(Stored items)
****************************************
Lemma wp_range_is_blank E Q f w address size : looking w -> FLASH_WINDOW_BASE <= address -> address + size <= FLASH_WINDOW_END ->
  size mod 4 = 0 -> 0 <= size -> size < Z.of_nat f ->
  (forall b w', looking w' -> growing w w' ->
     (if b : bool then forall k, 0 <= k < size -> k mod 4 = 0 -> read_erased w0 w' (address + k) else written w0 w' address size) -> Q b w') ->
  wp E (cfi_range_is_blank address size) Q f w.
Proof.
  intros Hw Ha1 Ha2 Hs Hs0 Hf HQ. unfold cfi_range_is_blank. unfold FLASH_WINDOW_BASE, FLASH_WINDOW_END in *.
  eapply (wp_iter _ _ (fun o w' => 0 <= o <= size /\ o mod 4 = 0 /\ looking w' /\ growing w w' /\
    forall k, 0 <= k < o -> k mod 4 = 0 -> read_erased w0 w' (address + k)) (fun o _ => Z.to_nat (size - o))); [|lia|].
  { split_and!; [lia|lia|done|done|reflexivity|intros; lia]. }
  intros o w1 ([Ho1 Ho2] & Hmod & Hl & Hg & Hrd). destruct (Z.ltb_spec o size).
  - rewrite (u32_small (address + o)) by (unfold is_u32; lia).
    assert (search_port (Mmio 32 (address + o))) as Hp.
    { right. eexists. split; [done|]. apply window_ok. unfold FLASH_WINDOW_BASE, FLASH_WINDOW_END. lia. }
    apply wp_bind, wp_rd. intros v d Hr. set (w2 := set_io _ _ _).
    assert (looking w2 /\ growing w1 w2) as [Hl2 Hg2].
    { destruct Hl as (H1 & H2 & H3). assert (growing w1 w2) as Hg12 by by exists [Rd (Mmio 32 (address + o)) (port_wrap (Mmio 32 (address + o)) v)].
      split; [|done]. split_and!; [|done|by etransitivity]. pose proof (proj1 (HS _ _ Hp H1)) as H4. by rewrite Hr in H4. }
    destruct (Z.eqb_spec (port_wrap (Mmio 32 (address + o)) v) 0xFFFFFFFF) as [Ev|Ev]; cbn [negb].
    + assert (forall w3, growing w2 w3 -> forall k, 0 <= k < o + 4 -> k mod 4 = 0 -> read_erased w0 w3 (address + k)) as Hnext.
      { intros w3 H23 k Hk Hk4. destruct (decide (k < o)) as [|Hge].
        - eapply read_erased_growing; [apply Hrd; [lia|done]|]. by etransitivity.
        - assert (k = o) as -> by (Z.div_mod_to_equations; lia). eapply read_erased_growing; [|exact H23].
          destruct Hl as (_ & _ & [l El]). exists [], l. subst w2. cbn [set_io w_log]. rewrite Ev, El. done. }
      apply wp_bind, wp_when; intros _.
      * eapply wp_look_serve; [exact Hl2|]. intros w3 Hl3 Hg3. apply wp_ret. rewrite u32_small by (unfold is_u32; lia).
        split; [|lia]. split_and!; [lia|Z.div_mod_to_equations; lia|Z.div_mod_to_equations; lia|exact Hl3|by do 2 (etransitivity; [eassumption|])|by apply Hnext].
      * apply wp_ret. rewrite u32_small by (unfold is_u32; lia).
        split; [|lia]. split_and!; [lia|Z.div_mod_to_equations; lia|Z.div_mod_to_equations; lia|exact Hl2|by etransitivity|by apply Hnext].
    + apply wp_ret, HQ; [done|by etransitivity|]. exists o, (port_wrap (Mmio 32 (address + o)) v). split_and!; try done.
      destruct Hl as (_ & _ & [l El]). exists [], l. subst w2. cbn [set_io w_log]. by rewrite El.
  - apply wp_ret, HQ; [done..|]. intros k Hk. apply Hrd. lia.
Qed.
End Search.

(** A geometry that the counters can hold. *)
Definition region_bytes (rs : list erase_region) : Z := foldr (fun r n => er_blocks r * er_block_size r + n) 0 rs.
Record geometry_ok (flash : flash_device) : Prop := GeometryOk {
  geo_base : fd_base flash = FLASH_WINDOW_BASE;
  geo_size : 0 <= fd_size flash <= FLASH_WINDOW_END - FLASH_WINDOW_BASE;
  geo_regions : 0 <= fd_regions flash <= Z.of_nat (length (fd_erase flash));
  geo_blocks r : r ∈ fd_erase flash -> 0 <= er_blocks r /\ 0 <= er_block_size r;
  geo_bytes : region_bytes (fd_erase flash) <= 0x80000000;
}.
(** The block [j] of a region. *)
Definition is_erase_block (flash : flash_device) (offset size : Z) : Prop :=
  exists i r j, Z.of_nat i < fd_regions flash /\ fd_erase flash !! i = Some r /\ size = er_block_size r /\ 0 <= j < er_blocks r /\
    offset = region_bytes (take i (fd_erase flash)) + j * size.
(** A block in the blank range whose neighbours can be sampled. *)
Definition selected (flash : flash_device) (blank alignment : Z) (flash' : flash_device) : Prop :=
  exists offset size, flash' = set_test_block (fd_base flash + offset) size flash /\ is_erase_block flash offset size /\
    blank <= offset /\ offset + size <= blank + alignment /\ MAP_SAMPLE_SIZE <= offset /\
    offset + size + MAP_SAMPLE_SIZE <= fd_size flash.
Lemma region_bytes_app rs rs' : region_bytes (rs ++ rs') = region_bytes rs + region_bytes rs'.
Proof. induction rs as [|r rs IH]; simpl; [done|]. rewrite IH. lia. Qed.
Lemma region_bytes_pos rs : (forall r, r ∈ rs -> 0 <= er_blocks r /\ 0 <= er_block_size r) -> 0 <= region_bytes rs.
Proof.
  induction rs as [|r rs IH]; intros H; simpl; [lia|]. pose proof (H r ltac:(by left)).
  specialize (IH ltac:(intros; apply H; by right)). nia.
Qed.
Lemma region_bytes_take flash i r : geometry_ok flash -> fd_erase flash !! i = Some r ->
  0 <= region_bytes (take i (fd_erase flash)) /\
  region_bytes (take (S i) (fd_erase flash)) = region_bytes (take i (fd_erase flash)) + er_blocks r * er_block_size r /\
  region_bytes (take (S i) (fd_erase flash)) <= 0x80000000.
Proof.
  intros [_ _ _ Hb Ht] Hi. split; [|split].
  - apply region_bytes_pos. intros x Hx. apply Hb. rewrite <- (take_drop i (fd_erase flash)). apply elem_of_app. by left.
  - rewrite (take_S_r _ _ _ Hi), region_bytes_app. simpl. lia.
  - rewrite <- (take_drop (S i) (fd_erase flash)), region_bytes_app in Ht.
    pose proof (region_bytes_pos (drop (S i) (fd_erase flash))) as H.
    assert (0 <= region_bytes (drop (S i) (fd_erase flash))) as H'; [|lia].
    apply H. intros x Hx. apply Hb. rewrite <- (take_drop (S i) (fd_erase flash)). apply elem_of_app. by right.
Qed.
****************************************
◆ WHAT TO DO ◆
Retype exactly the lines of the data above, starting at its first line and finishing with the line that has "forall k, 0 <= k < o ->" in it.

◆ YOUR SOLUTION ◆
Lemma wp_range_is_blank E Q f w address size : looking w -> FLASH_WINDOW_BASE <= address -> address + size <= FLASH_WINDOW_END ->
  size mod 4 = 0 -> 0 <= size -> size < Z.of_nat f ->
  (forall b w', looking w' -> growing w w' ->
     (if b : bool then forall k, 0 <= k < size -> k mod 4 = 0 -> read_erased w0 w' (address + k) else written w0 w' address size) -> Q b w') ->
  wp E (cfi_range_is_blank address size) Q f w.
Proof.
  intros Hw Ha1 Ha2 Hs Hs0 Hf HQ. unfold cfi_range_is_blank. unfold FLASH_WINDOW_BASE, FLASH_WINDOW_END in *.
  eapply (wp_iter _ _ (fun o w' => 0 <= o <= size /\ o mod 4 = 0 /\ looking w' /\ growing w w' /\
    forall k, 0 <= k < o -> k mod 4 = 0 -> read_erased w0 w' (address + k)) (fun o _ => Z.to_nat (size - o))); [|lia|].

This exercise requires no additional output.